--- WORK ORDER ---
Would you return, word for word, the lines of the data below from the line with "match go_v2_line w chip_fd (u32 line_num) use" through the line with "(** ** The commands *)", and no others?

[Collected data entries]
.....

(* ===== verification/Gpio.v ===== *)
(** * Pins of the processor (imola-gpio/imola-gpio.c)

    Calls to the kernel are the class [GpioOps]; usage and verbose messages are left
    out.  The options are those [getopt] reports. *)
From Stdlib Require Import String.
From S2P Require Import Prelude CString.
#[local] Open Scope Z_scope.

Definition TLMM_CHIP_LABEL : list Z := cstr "500000.pinctrl".
Definition PIN_BOOT0 : Z := 37.
Definition PIN_NRST : Z := 38.
Definition PIN_MCU_SPI_RDY : Z := 70.

(** A line with the value it is to have, or to be read; the answer is the descriptor
    of the line.  [go_info] gives label and number of lines of a chip. *)
Inductive line_use := GPIO_INPUT | GPIO_OUTPUT (value : Z).
Class GpioOps (W : Type) := {
  go_open : W -> list Z -> W * Z;
  go_close : W -> Z -> W;
  go_info : W -> Z -> option (list Z * Z);
  go_v2_line : W -> Z -> Z -> line_use -> W * option Z;
  go_v2_values : W -> Z -> option Z;
  go_v1_line : W -> Z -> Z -> line_use -> W * option Z;
  go_v1_values : W -> Z -> option Z;
  go_sleep : W -> Z -> W }.

(** [strstr] is not null. *)
Fixpoint has_substring (sub s : list Z) : bool :=
  bool_decide (take (length sub) s = sub) || match s with [] => false | _ :: s' => has_substring sub s' end.
(** [strrchr] of a slash, the name behind it. *)
Definition base_name (path : list Z) : list Z :=
  rev ((fix upto (r : list Z) := match r with c :: r' => if c =? 47 then [] else c :: upto r' | [] => [] end) (rev path)).

(** What [getopt] finds, before the other arguments. *)
Inductive cli_option := OptChip (path : list Z) | OptVerbose | OptUnknown.

Section Gpio.
Context {W : Type} `{GpioOps W}.

Definition dev_path (i : nat) : list Z := cstr "/dev/gpiochip" ++ print_int (Z.of_nat i).
(** [max_lines] is an [int], compared without sign. *)
Fixpoint find_loop (n i : nat) (w : W) (max_lines : Z) (fallback_path : list Z) : W * option (list Z) :=
  match n with
  | O => (w, if (100 <=? max_lines) && negb (bool_decide (fallback_path = [])) then Some fallback_path else None)
  | S n' =>
      let '(w, fd) := go_open w (dev_path i) in
      if fd <? 0 then find_loop n' (S i) w max_lines fallback_path
      else
        match go_info w fd with
        | Some (label, lines) =>
            if has_substring TLMM_CHIP_LABEL label then (go_close w fd, Some (dev_path i))
            else if u32 max_lines <? lines then find_loop n' (S i) (go_close w fd) (s32 lines) (dev_path i)
            else find_loop n' (S i) (go_close w fd) max_lines fallback_path
        | None => find_loop n' (S i) (go_close w fd) max_lines fallback_path
        end
  end.
Definition find_tlmm_gpiochip (w : W) : W * option (list Z) := find_loop 16 0 w 0 [].

Definition gpio_set_line (w : W) (chip_fd line_num val : Z) : W * Z :=
  let use := GPIO_OUTPUT (if val =? 0 then 0 else 1) in
  match go_v2_line w chip_fd (u32 line_num) use with
  | (w, Some fd) => (go_close w fd, 0)
  | (w, None) =>
      match go_v1_line w chip_fd (u32 line_num) use with
      | (w, Some fd) => (go_close w fd, 0)
      | (w, None) => (w, -1)
      end
  end.
Definition gpio_get_line (w : W) (chip_fd line_num : Z) : W * Z :=
  let '(w, res) :=
    match go_v2_line w chip_fd (u32 line_num) GPIO_INPUT with
    | (w, Some fd) => (go_close w fd, match go_v2_values w fd with Some bits => Z.land bits 1 | None => -1 end)
    | (w, None) => (w, -1)
    end in
  if 0 <=? res then (w, res)
  else
    match go_v1_line w chip_fd (u32 line_num) GPIO_INPUT with
    | (w, Some fd) => (go_close w fd, match go_v1_values w fd with Some v => if v =? 0 then 0 else 1 | None => -1 end)
    | (w, None) => (w, -1)
    end.

(** ** The commands *)

(** The value [main] returns, with the number printed by [get]. *)
Definition run_cmd (w : W) (chip_fd : Z) (cmd : list Z) (args : list (list Z)) : W * Z * option Z :=
  if bool_decide (cmd = cstr "set") then
    match args with
    | pin :: value :: _ =>
        let '(w, ret) := gpio_set_line w chip_fd (atoi pin) (if atoi value =? 0 then 0 else 1) in (w, ret, None)
    | _ => (w, 1, None)
    end
  else if bool_decide (cmd = cstr "get") then
    match args with
    | pin :: _ =>
        let '(w, val) := gpio_get_line w chip_fd (atoi pin) in
        if 0 <=? val then (w, 0, Some val) else (w, 1, None)
    | [] => (w, 1, None)
    end
  else if bool_decide (cmd = cstr "ready") then
    let '(w, r1) := gpio_set_line w chip_fd PIN_BOOT0 0 in
    let '(w, r2) := gpio_set_line w chip_fd PIN_NRST 1 in
    let '(w, r3) := gpio_set_line (go_sleep w 10000) chip_fd PIN_MCU_SPI_RDY 1 in
    (w, if (r1 <? 0) || (r2 <? 0) || (r3 <? 0) then 1 else 0, None)
  else if bool_decide (cmd = cstr "init") then
    let '(w, ret) := gpio_set_line w chip_fd PIN_BOOT0 0 in (w, ret, None)
  else if bool_decide (cmd = cstr "reset") then
    let '(w, _) := gpio_set_line w chip_fd PIN_MCU_SPI_RDY 0 in
    let '(w, _) := gpio_set_line w chip_fd PIN_BOOT0 0 in
    let '(w, _) := gpio_set_line w chip_fd PIN_NRST 0 in
    let '(w, ret) := gpio_set_line (go_sleep w 50000) chip_fd PIN_NRST 1 in
    (go_sleep w 20000, ret, None)
  else (w, 1, None).

(** The command a symbolic link stands for. *)
Definition link_cmd (argv0 : list Z) : option (list Z) :=
  let prog_name := base_name argv0 in
  if has_substring (cstr "ready") prog_name then Some (cstr "ready")
  else if has_substring (cstr "reset") prog_name then Some (cstr "reset")
  else if has_substring (cstr "init") prog_name then Some (cstr "init")
  else None.
(** The path of the last option, cut to the buffer; [None] for an unknown option. *)
Fixpoint chip_option (opts : list cli_option) (chip_path : list Z) : option (list Z) :=
  match opts with
  | [] => Some chip_path
  | OptChip path :: opts' => chip_option opts' (take 63 path)
  | OptVerbose :: opts' => chip_option opts' chip_path
  | OptUnknown :: _ => None
  end.
Definition gpio_main (w : W) (argv0 : list Z) (opts : list cli_option) (rest : list (list Z)) : W * Z * option Z :=
  match chip_option opts [] with
  | None => (w, 1, None)
  | Some chip_path =>
      match (match rest with cmd :: args => Some (cmd, args) | [] => option_map (fun cmd => (cmd, [])) (link_cmd argv0) end) with
      | None => (w, 1, None)
      | Some (cmd, args) =>
          let '(w, chip) := if bool_decide (chip_path = []) then find_tlmm_gpiochip w else (w, Some chip_path) in
          match chip with
          | None => (w, 1, None)
          | Some chip_path =>
              let '(w, chip_fd) := go_open w chip_path in
              if chip_fd <? 0 then (w, 1, None)
              else let '(w, ret, out) := run_cmd w chip_fd cmd args in (go_close w chip_fd, ret, out)
          end
      end
  end.
End Gpio.
(* ===== verification/Rproc.v ===== *)
(** * Starting and stopping the modem (rmtfs/rproc.c)

    The calls to the system are the class [RprocOps].  A directory that was opened with
    [fdopendir] has a list of names; [closedir] closes its descriptor. *)
From Stdlib Require Import String.
From S2P Require Import Prelude CString Paths Gpio.
#[local] Open Scope Z_scope.

Definition RPROC_BASE_PATH : list Z := cstr "/sys/bus/platform/drivers/qcom-q6v5-mss/".
Definition RPROC_CLASS_PATH : list Z := cstr "/sys/class/remoteproc/".

Class RprocOps (W : Type) := {
  rp_open : W -> list Z -> W * Z;
  rp_openat : W -> Z -> list Z -> W * Z;
  rp_fdopendir : W -> Z -> bool;
  rp_readdir : W -> Z -> list (list Z);
  rp_closedir : W -> Z -> W;
  rp_close : W -> Z -> W;
  rp_read : W -> Z -> Z -> W * Z * list Z;
  rp_pipe : W -> W * option (Z * Z);
  rp_pwrite : W -> Z -> list Z -> W * Z;
  rp_write : W -> Z -> list Z -> W * Z;
  rp_thread : W -> W * Z }.

Section Rproc.
Context {W : Type} `{RprocOps W}.

(** What the functions that look for the state file do for a name; the result is the
    descriptor of the state file or -1. *)
Definition modalias_entry (w : W) (base_fd : Z) (name : list Z) : W * Z :=
  if is_dot name then (w, -1)
  else
    let '(w, rproc_fd) := rp_openat w base_fd name in
    if rproc_fd <? 0 then (w, -1)
    else
      let '(w, modalias_fd) := rp_openat w rproc_fd (cstr "device/modalias") in
      if modalias_fd <? 0 then (rp_close w rproc_fd, -1)
      else
        let '(w, ret, bs) := rp_read w modalias_fd 255 in
        let modalias := before_nul bs in
        let '(w, state_fd) :=
          if (0 <=? ret) && (has_substring (cstr "-mpss-pas") modalias || has_substring (cstr "-mss-pil") modalias)
          then rp_openat w rproc_fd (cstr "state") else (w, -1) in
        (rp_close (rp_close w modalias_fd) rproc_fd, state_fd).
(** The loops over a directory, until a state file was opened. *)
Fixpoint dir_loop (entry : W -> Z -> list Z -> outcome (W * Z)) (w : W) (fd : Z) (names : list (list Z)) : outcome (W * Z) :=
  match names with
  | [] => Done (w, -1)
  | name :: names' =>
      '(w, state_fd) ← entry w fd name;
      if state_fd <? 0 then dir_loop entry w fd names' else Done (w, state_fd)
  end.
Definition rproc_init_by_modalias (w : W) : outcome (W * Z) :=
  let '(w, base_fd) := rp_open w RPROC_CLASS_PATH in
  if base_fd <? 0 then Done (w, -1)
  else if negb (rp_fdopendir w base_fd) then Done (rp_close w base_fd, -1)
  else
    '(w, state_fd) ← dir_loop (fun w fd name => Done (modalias_entry w fd name)) w base_fd (rp_readdir w base_fd);
    Done (rp_close (rp_closedir w base_fd) base_fd, state_fd).

Definition state_entry (w : W) (rproc_base_fd : Z) (name : list Z) : W * Z :=
  if is_dot name then (w, -1)
  else
    let '(w, rproc_fd) := rp_openat w rproc_base_fd name in
    if rproc_fd <? 0 then (w, -1)
    else let '(w, state_fd) := rp_openat w rproc_fd (cstr "state") in (rp_close w rproc_fd, state_fd).
(** The directory of a device; [fdopendir] is not checked there. *)
Definition device_entry (w : W) (base_fd : Z) (name : list Z) : outcome (W * Z) :=
  if is_dot name then Done (w, -1)
  else
    let '(w, device_fd) := rp_openat w base_fd name in
    if device_fd <? 0 then Done (w, -1)
    else
      let '(w, rproc_base_fd) := rp_openat w device_fd (cstr "remoteproc") in
      if rproc_base_fd <? 0 then Done (rp_close w device_fd, -1)
      else if negb (rp_fdopendir w rproc_base_fd) then Fault NullPointer
      else
        '(w, state_fd) ← dir_loop (fun w fd name => Done (state_entry w fd name)) w rproc_base_fd (rp_readdir w rproc_base_fd);
        Done (rp_close (rp_close (rp_closedir w rproc_base_fd) rproc_base_fd) device_fd, state_fd).
Definition rproc_init_by_mss_driver (w : W) : outcome (W * Z) :=
  let '(w, base_fd) := rp_open w RPROC_BASE_PATH in
  if base_fd <? 0 then Done (w, -1)
  else if negb (rp_fdopendir w base_fd) then Done (rp_close w base_fd, -1)
  else
    '(w, state_fd) ← dir_loop device_entry w base_fd (rp_readdir w base_fd);
    Done (rp_close (rp_closedir w base_fd) base_fd, state_fd).

(** The descriptors the module keeps. *)
Record rproc := RprocSt { rproc_state_fd : Z; rproc_pipe : Z * Z }.
Definition rproc_init (w : W) : outcome (W * option rproc) :=
  '(w, state_fd) ← rproc_init_by_modalias w;
  '(w, state_fd) ← (if state_fd <? 0 then rproc_init_by_mss_driver w else Done (w, state_fd));
  if state_fd <? 0 then Done (w, None)
  else
    match rp_pipe w with
    | (w, None) => Done (rp_close w state_fd, None)
    | (w, Some pipe) => Done (w, Some (RprocSt state_fd pipe))
    end.
(** The value [rproc_init] returns: the end of the pipe to wait on. *)
Definition rproc_init_result (r : option rproc) : Z := match r with Some st => (rproc_pipe st).1 | None => -1 end.

(** The bodies of the threads; the one that stops may exit the process. *)
Definition do_rproc_start (w : W) (st : rproc) : W := (rp_pwrite w (rproc_state_fd st) (cstr "start")).1.
Definition do_rproc_stop (w : W) (st : rproc) : W * bool :=
  let '(w, _) := rp_pwrite w (rproc_state_fd st) (cstr "stop") in
  let '(w, ret) := rp_write w (rproc_pipe st).2 (cstr "Y") in
  (w, negb (ret =? 1)).
Definition rproc_start (w : W) : W * Z := rp_thread w.
Definition rproc_stop (w : W) : W * Z := rp_thread w.
End Rproc.
(* ===== verification/RprocProps.v ===== *)
(** * Starting and stopping the modem: no descriptor is lost *)
From Stdlib Require Import String.
From S2P Require Import Prelude CString Paths Gpio Rproc.
From stdpp Require Import gmap.
#[local] Open Scope Z_scope.

(** The descriptors that are open: a new one is fresh, closing removes one. *)
Class RprocLaws (W : Type) `{RprocOps W} := {
  rl_fds : W -> gset Z;
  rl_open w path : let '(w', fd) := rp_open w path in
    if fd <? 0 then rl_fds w' = rl_fds w else (fd ∉ rl_fds w) /\ rl_fds w' = {[fd]} ∪ rl_fds w;
  rl_openat w dir path : let '(w', fd) := rp_openat w dir path in
    if fd <? 0 then rl_fds w' = rl_fds w else (fd ∉ rl_fds w) /\ rl_fds w' = {[fd]} ∪ rl_fds w;
  rl_close w fd : rl_fds (rp_close w fd) = rl_fds w ∖ {[fd]};
  rl_closedir w fd : rl_fds (rp_closedir w fd) = rl_fds w ∖ {[fd]};
  rl_read w fd n : rl_fds (rp_read w fd n).1.1 = rl_fds w;
  rl_pipe w : match rp_pipe w with
    | (w', Some (r, s)) => (r ∉ rl_fds w) /\ (s ∉ rl_fds w) /\ rl_fds w' = {[r; s]} ∪ rl_fds w
    | (w', None) => rl_fds w' = rl_fds w
    end }.

Section Leaks.
Context {W : Type} `{RprocLaws W}.

(** From [w] to [w'] only [fd], if there is one, was opened and is still open. *)
Definition opened (w w' : W) (fd : Z) : Prop :=
  if fd <? 0 then rl_fds w' = rl_fds w else (fd ∉ rl_fds w) /\ rl_fds w' = {[fd]} ∪ rl_fds w.
Lemma opened_none w w' : rl_fds w' = rl_fds w -> opened w w' (-1).
Proof. done. Qed.
Lemma openat_opened w dir path w' fd : rp_openat w dir path = (w', fd) -> opened w w' fd.
Proof. intros E. pose proof (rl_openat w dir path) as Ho. by rewrite E in Ho. Qed.
Lemma open_opened w path w' fd : rp_open w path = (w', fd) -> opened w w' fd.
Proof. intros E. pose proof (rl_open w path) as Ho. by rewrite E in Ho. Qed.
(** Around something that opens [fd] a directory is opened and closed. *)
Lemma opened_within w w1 w2 w3 dir fd : opened w w1 dir -> 0 <= dir -> opened w1 w2 fd ->
  rl_fds w3 = rl_fds w2 ∖ {[dir]} -> opened w w3 fd.
Proof.
  unfold opened. intros H1 Hd H2 H3. rewrite (proj2 (Z.ltb_ge _ _)) in H1 by done. destruct H1 as [Hn H1].
  destruct (fd <? 0); [|destruct H2 as [Hn2 H2]; split]; rewrite ?H3, ?H2, ?H1 in *; set_solver.
Qed.

Lemma modalias_opened w fd name w' r : modalias_entry w fd name = (w', r) -> opened w w' r.
Proof.
  unfold modalias_entry. destruct (is_dot name); [by intros [= <- <-]|].
  destruct (rp_openat w fd name) as [w1 rproc_fd] eqn:E1. apply openat_opened in E1.
  destruct (rproc_fd <? 0) eqn:L1; [intros [= <- <-]; unfold opened in E1; rewrite L1 in E1; by apply opened_none|]. apply Z.ltb_ge in L1.
  destruct (rp_openat w1 rproc_fd _) as [w2 modalias_fd] eqn:E2. apply openat_opened in E2.
  destruct (modalias_fd <? 0) eqn:L2.
  { intros [= <- <-]. apply (opened_within _ _ _ _ _ _ E1 L1 (opened_none w1 w2 ltac:(by unfold opened in E2; rewrite L2 in E2))). apply rl_close. }
  apply Z.ltb_ge in L2. destruct (rp_read w2 modalias_fd 255) as [[w3 ret] bs] eqn:E3.
  pose proof (rl_read w2 modalias_fd 255) as H3. rewrite E3 in H3. cbn [fst] in H3.
  destruct (if _ && _ then _ else _) as [w4 state_fd] eqn:E4. intros [= <- <-].
  assert (H4 : opened w2 w4 state_fd).
  { destruct (_ && _); [apply openat_opened in E4; unfold opened in *; by rewrite H3 in E4|injection E4 as <- <-; by apply opened_none]. }
  apply (opened_within _ _ _ _ _ _ E1 L1 (opened_within _ _ _ _ _ _ E2 L2 H4 (rl_close w4 modalias_fd))). apply rl_close.
Qed.
Lemma state_opened w fd name w' r : state_entry w fd name = (w', r) -> opened w w' r.
Proof.
  unfold state_entry. destruct (is_dot name); [by intros [= <- <-]|].
  destruct (rp_openat w fd name) as [w1 rproc_fd] eqn:E1. apply openat_opened in E1.
  destruct (rproc_fd <? 0) eqn:L1; [intros [= <- <-]; unfold opened in E1; rewrite L1 in E1; by apply opened_none|]. apply Z.ltb_ge in L1.
  destruct (rp_openat w1 rproc_fd _) as [w2 state_fd] eqn:E2. apply openat_opened in E2. intros [= <- <-].
  apply (opened_within _ _ _ _ _ _ E1 L1 E2). apply rl_close.
Qed.
Lemma dir_loop_opened entry w fd names w' r : (forall w name w' r, entry w fd name = Done (w', r) -> opened w w' r) ->
  dir_loop entry w fd names = Done (w', r) -> opened w w' r.
Proof.
  intros He. revert w. induction names as [|name names IH]; intros w E; cbn [dir_loop] in E; [by injection E as <- <-|].
  inv_done. destruct r0 as [w1 fd1]. apply He in Hrun. destruct (fd1 <? 0) eqn:L; [|by injection E as <- <-].
  apply IH in E. unfold opened in *. rewrite L in Hrun. by rewrite Hrun in E.
Qed.
(** A directory that is walked; [closedir] and [close] both close it. *)
Lemma walked_opened entry w dir w1 w2 r : opened w w1 dir -> 0 <= dir ->
  (forall w name w' r, entry w dir name = Done (w', r) -> opened w w' r) ->
  dir_loop entry w1 dir (rp_readdir w1 dir) = Done (w2, r) -> opened w (rp_close (rp_closedir w2 dir) dir) r.
Proof.
  intros H1 Hd He E. apply (opened_within _ _ _ _ _ _ H1 Hd (dir_loop_opened _ _ _ _ _ _ He E)).
  rewrite rl_close, rl_closedir. set_solver.
Qed.
Lemma device_opened w fd name w' r : device_entry w fd name = Done (w', r) -> opened w w' r.
Proof.
  unfold device_entry. destruct (is_dot name); [by intros [= <- <-]|].
  destruct (rp_openat w fd name) as [w1 device_fd] eqn:E1. apply openat_opened in E1.
  destruct (device_fd <? 0) eqn:L1; [intros [= <- <-]; unfold opened in E1; rewrite L1 in E1; by apply opened_none|]. apply Z.ltb_ge in L1.
  destruct (rp_openat w1 device_fd _) as [w2 base_fd] eqn:E2. apply openat_opened in E2. destruct (base_fd <? 0) eqn:L2.
  { intros [= <- <-]. apply (opened_within _ _ _ _ _ _ E1 L1 (opened_none w1 w2 ltac:(by unfold opened in E2; rewrite L2 in E2))). apply rl_close. }
  apply Z.ltb_ge in L2. destruct (negb _); [done|]. intros E. inv_done. destruct r0 as [w3 state_fd]. injection E as <- <-.
  eapply (opened_within _ _ (rp_close (rp_closedir w3 base_fd) base_fd) _ _ _ E1 L1); [|apply rl_close].
  refine (walked_opened (fun w fd name => Done (state_entry w fd name)) _ _ _ _ _ E2 L2 _ Hrun). intros w4 nm w5 r5 [= E5]. by apply state_opened in E5.
Qed.

Lemma modalias_init_opened w w' r : rproc_init_by_modalias w = Done (w', r) -> opened w w' r.
Proof.
  unfold rproc_init_by_modalias. destruct (rp_open w _) as [w1 base_fd] eqn:E1. apply open_opened in E1.
  destruct (base_fd <? 0) eqn:L1; [intros [= <- <-]; unfold opened in E1; rewrite L1 in E1; by apply opened_none|].
  pose proof (proj1 (Z.ltb_ge _ _) L1) as L1'. destruct (negb _).
  { intros [= <- <-]. apply (opened_within _ _ _ _ _ _ E1 L1' (opened_none w1 w1 eq_refl)). apply rl_close. }
  intros E. inv_done. destruct r0 as [w3 state_fd]. injection E as <- <-.
  refine (walked_opened (fun w fd name => Done (modalias_entry w fd name)) _ _ _ _ _ E1 L1' _ Hrun). intros w4 nm w5 r5 [= E5]. by apply modalias_opened in E5.
Qed.
Lemma driver_init_opened w w' r : rproc_init_by_mss_driver w = Done (w', r) -> opened w w' r.
Proof.
  unfold rproc_init_by_mss_driver. destruct (rp_open w _) as [w1 base_fd] eqn:E1. apply open_opened in E1.
  destruct (base_fd <? 0) eqn:L1; [intros [= <- <-]; unfold opened in E1; rewrite L1 in E1; by apply opened_none|].
  pose proof (proj1 (Z.ltb_ge _ _) L1) as L1'. destruct (negb _).
  { intros [= <- <-]. apply (opened_within _ _ _ _ _ _ E1 L1' (opened_none w1 w1 eq_refl)). apply rl_close. }
  intros E. inv_done. destruct r0 as [w3 state_fd]. injection E as <- <-.
  refine (walked_opened device_entry _ _ _ _ _ E1 L1' _ Hrun). intros w4 nm w5 r5 E5. by apply device_opened in E5.
Qed.

(** ** Initialising returns *)

Lemma dir_loop_returns (entry : W -> Z -> list Z -> outcome (W * Z)) w fd names : (forall w name, exists r, entry w fd name = Done r) ->
  exists r, dir_loop entry w fd names = Done r.
Proof.
  intros He. revert w. induction names as [|name names IH]; intros w; cbn [dir_loop]; [by eexists|].
  destruct (He w name) as [[w1 fd1] ->]. run. destruct (fd1 <? 0); [apply IH|by eexists].
Qed.
Lemma init_returns w : (forall w fd, rp_fdopendir w fd = true) ->
  (exists r, rproc_init_by_modalias w = Done r) /\ (exists r, rproc_init_by_mss_driver w = Done r).
Proof.
  intros Hd. split.
  - unfold rproc_init_by_modalias. destruct (rp_open w _) as [w1 fd]. destruct (fd <? 0); [by eexists|]. rewrite Hd. cbn [negb].
    destruct (dir_loop_returns (fun w fd name => Done (modalias_entry w fd name)) w1 fd (rp_readdir w1 fd)) as [[w2 r] ->]; by eexists.
  - unfold rproc_init_by_mss_driver. destruct (rp_open w _) as [w1 fd]. destruct (fd <? 0); [by eexists|]. rewrite Hd. cbn [negb].
    destruct (dir_loop_returns device_entry w1 fd (rp_readdir w1 fd)) as [[w2 r] ->]; [|by eexists].
    intros w3 name. unfold device_entry. destruct (is_dot name); [by eexists|]. destruct (rp_openat w3 fd name) as [w4 fd4].
    destruct (fd4 <? 0); [by eexists|]. destruct (rp_openat w4 fd4 _) as [w5 fd5]. destruct (fd5 <? 0); [by eexists|]. rewrite Hd. cbn [negb].
    destruct (dir_loop_returns (fun w fd name => Done (state_entry w fd name)) w5 fd5 (rp_readdir w5 fd5)) as [[w6 r] ->]; by eexists.
Qed.

Lemma init_keeps w : (forall w fd, rp_fdopendir w fd = true) ->
  exists w' r, rproc_init w = Done (w', r) /\
    match r with
    | Some st => (rproc_state_fd st ∉ rl_fds w) /\
        rl_fds w' = {[(rproc_pipe st).1; (rproc_pipe st).2]} ∪ ({[rproc_state_fd st]} ∪ rl_fds w)
    | None => rl_fds w' = rl_fds w
    end.
Proof.
  intros Hd. unfold rproc_init. destruct (init_returns w Hd) as [[[w1 fd1] E1] _]. rewrite E1. run. apply modalias_init_opened in E1.
  assert (H2 : exists w2 fd2, (if fd1 <? 0 then rproc_init_by_mss_driver w1 else Done (w1, fd1)) = Done (w2, fd2) /\ opened w w2 fd2).
  { unfold opened in *. destruct (fd1 <? 0) eqn:L1; [|exists w1, fd1; by rewrite L1].
    destruct (init_returns w1 Hd) as [_ [[w2 fd2] E2]]. exists w2, fd2. split; [done|]. apply driver_init_opened in E2.
    unfold opened in E2. by rewrite E1 in E2. }
  destruct H2 as (w2 & fd2 & -> & H2). run. unfold opened in H2. destruct (fd2 <? 0); [by exists w2, None|]. destruct H2 as [Hn H2].
  pose proof (rl_pipe w2) as Hp. destruct (rp_pipe w2) as [w3 [[p0 p1]|]].
  - exists w3, (Some (RprocSt fd2 (p0, p1))). split; [done|]. destruct Hp as (_ & _ & Hp). cbn. split; [done|]. by rewrite Hp, H2.
  - exists (rp_close w3 fd2), None. split; [done|]. rewrite rl_close, Hp, H2. set_solver.
Qed.

(** C32: whatever the directories hold and whatever cannot be opened on the way, the only
    descriptors that are left open are the state file and the pipe, and none when
    initialising fails. *)
Theorem rproc_init_keeps_descriptors w : (forall w fd, rp_fdopendir w fd = true) ->
  exists w' r, rproc_init w = Done (w', r) /\
    match r with
    | Some st => (rproc_state_fd st ∉ rl_fds w) /\
        rl_fds w' = {[(rproc_pipe st).1; (rproc_pipe st).2]} ∪ ({[rproc_state_fd st]} ∪ rl_fds w)
    | None => rl_fds w' = rl_fds w
    end.
Proof. apply init_keeps. Qed.
End Leaks.

(** ** A system to try it on: one modem under the class of remote processors *)

Record sysfs := Sysfs { sf_fds : gset Z; sf_next : nat }.
Definition sf_alloc (w : sysfs) : sysfs * Z :=
  let n := Z.of_nat (sf_next w) in
  if decide (n ∈ sf_fds w) then (w, -1) else (Sysfs ({[n]} ∪ sf_fds w) (S (sf_next w)), n).
Definition sf_close (w : sysfs) (fd : Z) : sysfs := Sysfs (sf_fds w ∖ {[fd]}) (sf_next w).
#[export] Instance sysfs_ops : RprocOps sysfs := {
  rp_open w _ := sf_alloc w;
  rp_openat w _ _ := sf_alloc w;
  rp_fdopendir _ _ := true;
  rp_readdir _ _ := [cstr "."; cstr "remoteproc0"];
  rp_closedir := sf_close;
  rp_close := sf_close;
  rp_read w _ _ := (w, 13, cstr "qcom-mpss-pas");
  rp_pipe w :=
    let n := Z.of_nat (sf_next w) in
    if decide ((n ∈ sf_fds w) \/ (n + 1 ∈ sf_fds w)) then (w, None)
    else (Sysfs ({[n; n + 1]} ∪ sf_fds w) (S (S (sf_next w))), Some (n, n + 1));
  rp_pwrite w _ bs := (w, zlen bs);
  rp_write w _ bs := (w, zlen bs);
  rp_thread w := (w, 0) }.
Lemma sf_alloc_law w : let '(w', fd) := sf_alloc w in
  if fd <? 0 then sf_fds w' = sf_fds w else (fd ∉ sf_fds w) /\ sf_fds w' = {[fd]} ∪ sf_fds w.
Proof. unfold sf_alloc. case_decide; [done|]. by rewrite (proj2 (Z.ltb_ge _ _)) by lia. Qed.
#[export] Instance sysfs_laws : RprocLaws sysfs.
Proof.
  refine {| rl_fds := sf_fds |}; try done; try (intros; apply sf_alloc_law).
  intros w. cbn. case_decide as E; [done|]. set_solver.
Defined.
Lemma rproc_init_keeps_descriptors_witness : exists w' r, rproc_init (Sysfs ∅ 3) = Done (w', r) /\
    match r with
    | Some st => (rproc_state_fd st ∉ rl_fds (Sysfs ∅ 3)) /\
        rl_fds w' = {[(rproc_pipe st).1; (rproc_pipe st).2]} ∪ ({[rproc_state_fd st]} ∪ rl_fds (Sysfs ∅ 3))
    | None => rl_fds w' = rl_fds (Sysfs ∅ 3)
    end.
Proof. apply (rproc_init_keeps_descriptors (Sysfs ∅ 3)). done. Defined.
Example sysfs_finds : (exists w, rproc_init (Sysfs ∅ 3) = Done (w, Some (RprocSt 6 (7, 8)))).
Proof. eexists. by vm_compute. Qed.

.....

--- ANSWER TO THIS TASK ---
  match go_v2_line w chip_fd (u32 line_num) use with
  | (w, Some fd) => (go_close w fd, 0)
  | (w, None) =>
      match go_v1_line w chip_fd (u32 line_num) use with
      | (w, Some fd) => (go_close w fd, 0)
      | (w, None) => (w, -1)
      end
  end.
Definition gpio_get_line (w : W) (chip_fd line_num : Z) : W * Z :=
  let '(w, res) :=
    match go_v2_line w chip_fd (u32 line_num) GPIO_INPUT with
    | (w, Some fd) => (go_close w fd, match go_v2_values w fd with Some bits => Z.land bits 1 | None => -1 end)
    | (w, None) => (w, -1)
    end in
  if 0 <=? res then (w, res)
  else
    match go_v1_line w chip_fd (u32 line_num) GPIO_INPUT with
    | (w, Some fd) => (go_close w fd, match go_v1_values w fd with Some v => if v =? 0 then 0 else 1 | None => -1 end)
    | (w, None) => (w, -1)
    end.

(** ** The commands *)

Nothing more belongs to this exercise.